AIM OF THE TASK => In the records below, find the line with "Lemma mem_align_spec a" and the line with "destruct (mem_align_spec (base desc)) as [Hal". Print both exactly, along with every line between them, and no other line.

Source data =>
(* ===== verification/Memp.v ===== *)
(** The fixed-size pools of lwIP: src/lwip/src/core/memp.c.

    The free elements of a pool form a list linked through their own first
    words, which belong to the client while an element is allocated. Built
    with MEMP_MEM_MALLOC, MEMP_OVERFLOW_CHECK, MEMP_SANITY_CHECK and the
    statistics off, as in lwipopts.h; MEMP_SIZE is then 0. The interrupt
    protection around the list operations makes each of them one step. *)

From Stdlib Require Import ZArith Lia.
From stdpp Require Import base list numbers gmap sets relations.
From S2P Require Import Prelude.

Open Scope Z_scope.

Definition MEM_ALIGNMENT : Z := 4.
Definition MEMP_SIZE : Z := 0.

(** [LWIP_MEM_ALIGN]. *)
Definition LWIP_MEM_ALIGN (addr : Z) : Z :=
  Z.land (addr + MEM_ALIGNMENT - 1) (Z.lnot (MEM_ALIGNMENT - 1)).

Record memp_desc := mk_desc { size : Z; num : nat; base : Z }.

(** The state of a pool: [*desc->tab] (0 is NULL) and the words at the
    elements' addresses. *)
Record pool := mk_pool { tab : Z; words : gmap Z Z }.

Definition next (p : pool) (a : Z) : outcome Z :=
  match words p !! a with Some n => Ok n | None => Fault OutOfBounds end.

(** [a->next = n]. *)
Definition set_next (a n : Z) (p : pool) : pool := mk_pool (tab p) (<[a := n]> (words p)).

Fixpoint init_elements (n : nat) (desc : memp_desc) (memp : Z) (p : pool) : pool :=
  match n with
  | O => p
  | S n =>
      let p := set_next memp (tab p) p in
      let p := mk_pool memp (words p) in
      init_elements n desc (memp + MEMP_SIZE + size desc) p
  end.

Definition memp_init_pool (desc : memp_desc) (p : pool) : pool :=
  init_elements (num desc) desc (LWIP_MEM_ALIGN (base desc)) (mk_pool 0 (words p)).

Definition do_memp_malloc_pool (p : pool) : outcome (option Z * pool) :=
  let memp := tab p in
  if memp =? 0 then mret (None, p)
  else
    n ← next p memp;
    let p := mk_pool n (words p) in
    _ ← lwip_assert (memp mod MEM_ALIGNMENT =? 0);
    mret (Some (memp + MEMP_SIZE), p).

Definition do_memp_free_pool (mem : Z) (p : pool) : outcome pool :=
  _ ← lwip_assert (mem mod MEM_ALIGNMENT =? 0);
  let memp := mem - MEMP_SIZE in
  mret (mk_pool memp (words (set_next memp (tab p) p))).

(** [memp_malloc] and [memp_free] of one pool; NULL is [None]. *)
Definition memp_malloc (p : pool) : outcome (option Z * pool) := do_memp_malloc_pool p.

Definition memp_free (mem : option Z) (p : pool) : outcome pool :=
  match mem with None => mret p | Some mem => do_memp_free_pool mem p end.

(* ------------------------------------------------------------------ *)
(** * The interface of a pool *)

(** What the other components use of a pool, and what they rely on: [free l]
    says that the pool's free elements are [l], most recently freed first. *)
Class PoolOps (PS : Type) := {
  pool_malloc : PS -> outcome (option Z * PS);
  pool_free : Z -> PS -> outcome PS
}.

Class PoolLaws (PS : Type) `{PoolOps PS} := {
  pool_elements : gset Z;
  pool_rep : PS -> list Z -> Prop;
  pool_rep_wf ps l : pool_rep ps l -> NoDup l /\ list_to_set l ⊆ pool_elements;
  pool_rep_addr ps l a : pool_rep ps l -> a ∈ pool_elements -> 0 < a /\ a mod MEM_ALIGNMENT = 0;
  pool_malloc_none ps : pool_rep ps [] -> pool_malloc ps = Ok (None, ps);
  pool_malloc_some ps a l :
    pool_rep ps (a :: l) -> exists ps', pool_malloc ps = Ok (Some a, ps') /\ pool_rep ps' l;
  pool_free_ok ps a l :
    pool_rep ps l -> a ∈ pool_elements -> a ∉ l ->
    exists ps', pool_free a ps = Ok ps' /\ pool_rep ps' (a :: l)
}.

#[export] Instance memp_pool_ops : PoolOps pool := {|
  pool_malloc := memp_malloc;
  pool_free a := memp_free (Some a)
|}.

(* ------------------------------------------------------------------ *)
(** * The free list *)

(** [linked w a l]: the list from [a] through [w] is [l]. *)
Fixpoint linked (w : gmap Z Z) (a : Z) (l : list Z) : Prop :=
  match l with
  | [] => a = 0
  | b :: l => a = b /\ b <> 0 /\ exists n, w !! b = Some n /\ linked w n l
  end.

Definition element (a : Z) : Prop := 0 < a /\ a mod MEM_ALIGNMENT = 0.

Definition memp_rep (els : gset Z) (p : pool) (l : list Z) : Prop :=
  linked (words p) (tab p) l /\ NoDup l /\ list_to_set l ⊆ els /\ set_Forall element els.

Lemma linked_ext w w' a l :
  (forall b, b ∈ l -> w' !! b = w !! b) -> linked w a l -> linked w' a l.
Proof.
  revert a. induction l as [|b l IH]; intros a Hw; simpl; [done|].
  intros (-> & Hb & n & Hn & Hl). split_and!; [done|done|]. exists n.
  rewrite Hw by set_solver. split; [done|]. apply IH; [set_solver|done].
Qed.

Section Facts.
Variable els : gset Z.
Implicit Types p : pool.

Lemma memp_malloc_none p : memp_rep els p [] -> memp_malloc p = Ok (None, p).
Proof. intros (Hl & _). simpl in Hl. unfold memp_malloc, do_memp_malloc_pool. by rewrite Hl. Qed.

Lemma memp_malloc_some p a l :
  memp_rep els p (a :: l) -> exists p', memp_malloc p = Ok (Some a, p') /\ memp_rep els p' l.
Proof.
  intros ((Ha & Hne & n & Hn & Hl) & Hnd & Hsub & Hel). unfold memp_malloc, do_memp_malloc_pool.
  rewrite Ha, (proj2 (Z.eqb_neq a 0)) by done. unfold next. rewrite Hn. cbn [mbind outcome_bind].
  destruct (Hel a) as [_ Hal]; [set_solver|]. rewrite Hal. cbn [Z.eqb lwip_assert mbind outcome_bind].
  exists (mk_pool n (words p)). unfold MEMP_SIZE. rewrite Z.add_0_r. split; [done|].
  apply NoDup_cons in Hnd as [_ Hnd]. split_and!; [done|done|set_solver|done].
Qed.

Lemma memp_free_ok p a l :
  memp_rep els p l -> a ∈ els -> a ∉ l ->
  exists p', memp_free (Some a) p = Ok p' /\ memp_rep els p' (a :: l).
Proof.
  intros (Hl & Hnd & Hsub & Hel) Ha Hnin. unfold memp_free, do_memp_free_pool.
  destruct (Hel a Ha) as [Hpos Hal]. rewrite Hal. cbn [Z.eqb lwip_assert mbind outcome_bind].
  eexists. split; [done|]. unfold MEMP_SIZE. rewrite Z.sub_0_r. split_and!.
  - simpl. split_and!; [done|lia|]. exists (tab p). rewrite lookup_insert_eq. split; [done|].
    eapply linked_ext; [|done]. intros b Hb. by rewrite lookup_insert_ne by set_solver.
  - by apply NoDup_cons.
  - set_solver.
  - done.
Qed.

(** The client may write to an element it holds. *)
Lemma client_write p a v l : memp_rep els p l -> a ∉ l -> memp_rep els (set_next a v p) l.
Proof.
  intros (Hl & ?) Hnin. split; [|done]. eapply linked_ext; [|exact Hl].
  intros b Hb. simpl. by rewrite lookup_insert_ne by set_solver.
Qed.
End Facts.

(** The elements of a pool, in address order. *)
Definition elements_from (n : nat) (a sz : Z) : list Z := (fun i => a + i * sz) <$> seqZ 0 (Z.of_nat n).

Lemma elements_from_S n a sz : elements_from (S n) a sz = a :: elements_from n (a + sz) sz.
Proof.
  unfold elements_from. rewrite seqZ_cons by lia. replace (Z.pred (Z.of_nat (S n))) with (Z.of_nat n) by lia.
  replace (seqZ (Z.succ 0) (Z.of_nat n)) with (Z.add 1 <$> seqZ 0 (Z.of_nat n))
    by (rewrite fmap_add_seqZ; f_equal; lia).
  cbn [fmap list_fmap]. f_equal; [lia|].
  change (list_fmap Z Z) with (@fmap list _ Z Z). rewrite <- list_fmap_compose.
  apply list_fmap_ext. intros k i _. simpl. lia.
Qed.

Lemma elements_from_lt n a sz b : 0 < sz -> b ∈ elements_from n a sz -> a <= b.
Proof. intros Hs (i & -> & Hi%elem_of_seqZ)%list_elem_of_fmap. nia. Qed.

Lemma init_elements_linked n desc a p l :
  0 < size desc -> 0 < a -> linked (words p) (tab p) l ->
  (forall b, b ∈ l -> b < a) ->
  let p' := init_elements n desc a p in
  linked (words p') (tab p') (reverse (elements_from n a (size desc)) ++ l).
Proof.
  intros Hs. revert a p l. induction n as [|n IH]; intros a p l Ha Hl Hlt; [done|].
  cbn [init_elements]. rewrite elements_from_S. rewrite reverse_cons, <- app_assoc. cbn [app].
  unfold MEMP_SIZE. rewrite Z.add_0_r. apply IH; [lia| |].
  - simpl. split_and!; [done|lia|]. exists (tab p). rewrite lookup_insert_eq. split; [done|].
    eapply linked_ext; [|exact Hl]. intros b Hb%Hlt. by rewrite lookup_insert_ne by lia.
  - intros b [->|Hb%Hlt]%elem_of_cons; lia.
Qed.

(** A pool of the program: its description and the set of its elements. *)
Definition desc_ok (desc : memp_desc) : Prop :=
  0 < size desc /\ size desc mod MEM_ALIGNMENT = 0 /\ 0 < base desc.

Definition pool_els (desc : memp_desc) : list Z :=
  elements_from (num desc) (LWIP_MEM_ALIGN (base desc)) (size desc).

Lemma mem_align_spec a : LWIP_MEM_ALIGN a mod MEM_ALIGNMENT = 0 /\ a <= LWIP_MEM_ALIGN a < a + 4.
Proof.
  unfold LWIP_MEM_ALIGN, MEM_ALIGNMENT. replace (a + 4 - 1) with (a + 3) by lia.
  change (4 - 1) with 3. rewrite land_lnot_3. split; Z.div_mod_to_equations; lia.
Qed.

Lemma elements_from_nodup n a sz : 0 < sz -> NoDup (elements_from n a sz).
Proof. intros. apply NoDup_fmap_2_strong; [intros; nia|apply NoDup_seqZ]. Qed.

Lemma pool_els_element desc a : desc_ok desc -> a ∈ pool_els desc -> element a.
Proof.
  intros (Hs & Hm & Hb) (i & -> & Hi%elem_of_seqZ)%list_elem_of_fmap.
  destruct (mem_align_spec (base desc)) as [Hal Hr]. unfold element, MEM_ALIGNMENT in *.
  split; [nia|]. rewrite Z.add_mod, Z.mul_mod, Hal, Hm by lia. by rewrite Z.mul_0_r.
Qed.

Lemma init_rep desc p :
  desc_ok desc ->
  memp_rep (list_to_set (pool_els desc)) (memp_init_pool desc p) (reverse (pool_els desc)).
Proof.
  intros Hd. pose proof Hd as (Hs & _ & Hb). destruct (mem_align_spec (base desc)) as [_ Hr].
  split_and!.
  - rewrite <- (app_nil_r (reverse _)). apply init_elements_linked; [done|lia|done|].
    intros b Hb'. by apply not_elem_of_nil in Hb'.
  - rewrite reverse_Permutation. by apply elements_from_nodup.
  - intros a. rewrite !elem_of_list_to_set. by rewrite elem_of_reverse.
  - intros a Ha%elem_of_list_to_set. by eapply pool_els_element.
Qed.

(** [memp_malloc]/[memp_free] implement the interface. *)
#[export] Instance memp_pool_laws (els : gset Z) : PoolLaws pool | 10.
Proof.
  refine {| pool_elements := els; pool_rep := memp_rep els |}.
  - by intros ps l (_ & ? & ? & _).
  - intros ps l a (_ & _ & _ & He) Ha. by apply He.
  - apply memp_malloc_none.
  - apply memp_malloc_some.
  - apply memp_free_ok.
Defined.

(* ------------------------------------------------------------------ *)
(** * Properties *)

(** The clients of a pool: allocation, release of an element one holds, and
    writes to it. The second component is the list of the elements held. *)
Inductive pool_step (p : pool) (held : list Z) : pool -> list Z -> Prop :=
| step_malloc a p' :
    memp_malloc p = Ok (Some a, p') -> pool_step p held p' (a :: held)
| step_malloc_null p' :
    memp_malloc p = Ok (None, p') -> pool_step p held p' held
| step_free a h1 h2 p' :
    held = h1 ++ a :: h2 -> memp_free (Some a) p = Ok p' -> pool_step p held p' (h1 ++ h2)
| step_write a v : a ∈ held -> pool_step p held (set_next a v p) held.

Definition pstep (s s' : pool * list Z) : Prop := pool_step s.1 s.2 s'.1 s'.2.

Definition pool_inv (els : list Z) (s : pool * list Z) : Prop :=
  exists l, memp_rep (list_to_set els) s.1 l /\ l ++ s.2 ≡ₚ els.

Lemma pool_step_inv els s s' : NoDup els -> pstep s s' -> pool_inv els s -> pool_inv els s'.
Proof.
  destruct s as [p held], s' as [p' held']. unfold pstep, pool_inv. cbn [fst snd].
  intros Hnd Hs (l & HR & HP).
  destruct Hs as [a p' Hm|p' Hm|a h1 h2 p' -> Hf|a v Ha].
  - destruct l as [|b l]; [rewrite (memp_malloc_none _ _ HR) in Hm; congruence|].
    destruct (memp_malloc_some _ _ _ _ HR) as (p1 & E & HR1). rewrite E in Hm.
    injection Hm as -> ->. exists l. split; [done|]. rewrite <- HP. simpl. by rewrite Permutation_middle.
  - destruct l as [|b l].
    + rewrite (memp_malloc_none _ _ HR) in Hm. injection Hm as <-. by exists [].
    + destruct (memp_malloc_some _ _ _ _ HR) as (p1 & E & HR1). congruence.
  - assert (HP' : a :: (l ++ h1 ++ h2) ≡ₚ els) by (rewrite <- HP, <- !Permutation_middle; done).
    assert (Hn : NoDup (a :: (l ++ h1 ++ h2))) by (by rewrite HP').
    apply NoDup_cons in Hn as [Hn _].
    destruct (memp_free_ok _ p a l HR) as (p1 & E & HR1).
    { rewrite elem_of_list_to_set, <- HP'. by left. }
    { intros Hl. apply Hn, elem_of_app. by left. }
    rewrite E in Hf. injection Hf as ->. exists (a :: l). split; [done|]. by rewrite <- HP'.
  - exists l. split; [|done]. apply client_write; [done|]. intros Hl.
    rewrite <- HP in Hnd. apply NoDup_app in Hnd as (_ & Hd & _). by eapply Hd.
Qed.

(** C35: A pool neither loses nor invents elements. From [memp_init_pool], in
    every state its clients can reach by allocating, freeing what they hold
    and writing to what they hold, the free list and the elements held make up
    the pool's [num] elements, each once; [memp_malloc] then hands out an
    element nobody holds and returns NULL exactly when all are held, and
    freeing an element that is held does not fault. *)
Theorem pool_conservation desc p0 p held :
  desc_ok desc -> rtc pstep (memp_init_pool desc p0, []) (p, held) ->
  exists l, memp_rep (list_to_set (pool_els desc)) p l /\ l ++ held ≡ₚ pool_els desc /\
    (length l + length held = num desc)%nat /\
    ((exists p', memp_malloc p = Ok (None, p')) <-> length held = num desc) /\
    (forall a p', memp_malloc p = Ok (Some a, p') -> a ∈ pool_els desc /\ a ∉ held) /\
    (forall a, a ∈ held -> exists p', memp_free (Some a) p = Ok p').
Proof.
  intros Hd Hs. pose proof (init_rep desc p0 Hd) as HR0.
  assert (Hnd : NoDup (pool_els desc)) by (apply elements_from_nodup; apply Hd).
  assert (Hinv : pool_inv (pool_els desc) (p, held)).
  { assert (H0 : pool_inv (pool_els desc) (memp_init_pool desc p0, [])).
    { eexists. split; [exact HR0|]. rewrite app_nil_r. apply reverse_Permutation. }
    revert Hs H0. generalize (memp_init_pool desc p0, @nil Z). intros s Hs.
    induction Hs; eauto using pool_step_inv. }
  destruct Hinv as (l & HR & HP). cbn [fst snd] in HR, HP. exists l.
  assert (Hlen : (length l + length held = num desc)%nat).
  { rewrite <- length_app, HP. unfold pool_els, elements_from. rewrite length_fmap, length_seqZ. lia. }
  rewrite <- HP in Hnd. apply NoDup_app in Hnd as (_ & Hdis & _).
  split_and!; [done|done|done| | |].
  - destruct l as [|a l].
    + rewrite (memp_malloc_none _ _ HR). simpl in Hlen. split; [done|]. by eexists.
    + destruct (memp_malloc_some _ _ _ _ HR) as (p1 & E & _). rewrite E. simpl in Hlen.
      split; [by intros [? [=]]|lia].
  - intros a p'. destruct l as [|b l]; [by rewrite (memp_malloc_none _ _ HR)|].
    destruct (memp_malloc_some _ _ _ _ HR) as (p1 & E & _). rewrite E. intros [= -> ->].
    split; [rewrite <- HP; by left|apply Hdis; by left].
  - intros a Ha. destruct (memp_free_ok _ p a l HR) as (p1 & E & _); [| |by exists p1].
    + rewrite elem_of_list_to_set, <- HP. apply elem_of_app. by right.
    + intros Hl. by eapply Hdis.
Qed.

(** A pool of three elements of eight bytes; one is taken and written to. *)
Definition demo_desc : memp_desc := mk_desc 8 3 101.

Lemma pool_conservation_witness :
  exists p held l, memp_rep (list_to_set (pool_els demo_desc)) p l /\
    l ++ held ≡ₚ pool_els demo_desc /\ (length l + length held = 3)%nat.
Proof.
  set (p0 := memp_init_pool demo_desc (mk_pool 0 ∅)).
  destruct (memp_malloc p0) as [[[a|] p1]|] eqn:E; [|by vm_compute in E..].
  destruct (pool_conservation demo_desc (mk_pool 0 ∅) (set_next a 7 p1) [a]) as (l & HR & HP & Hl & _).
  - by vm_compute.
  - apply (rtc_l _ _ (p1, [a])); [exact (step_malloc p0 [] a p1 E)|].
    apply (rtc_l _ _ (set_next a 7 p1, [a])); [apply (step_write p1 [a] a 7); by left|].
    apply rtc_refl.
  - exists (set_next a 7 p1), [a], l. done.
Defined.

COMPLETED TASK =>
Lemma mem_align_spec a : LWIP_MEM_ALIGN a mod MEM_ALIGNMENT = 0 /\ a <= LWIP_MEM_ALIGN a < a + 4.
Proof.
  unfold LWIP_MEM_ALIGN, MEM_ALIGNMENT. replace (a + 4 - 1) with (a + 3) by lia.
  change (4 - 1) with 3. rewrite land_lnot_3. split; Z.div_mod_to_equations; lia.
Qed.

Lemma elements_from_nodup n a sz : 0 < sz -> NoDup (elements_from n a sz).
Proof. intros. apply NoDup_fmap_2_strong; [intros; nia|apply NoDup_seqZ]. Qed.

Lemma pool_els_element desc a : desc_ok desc -> a ∈ pool_els desc -> element a.
Proof.
  intros (Hs & Hm & Hb) (i & -> & Hi%elem_of_seqZ)%list_elem_of_fmap.
  destruct (mem_align_spec (base desc)) as [Hal Hr]. unfold element, MEM_ALIGNMENT in *.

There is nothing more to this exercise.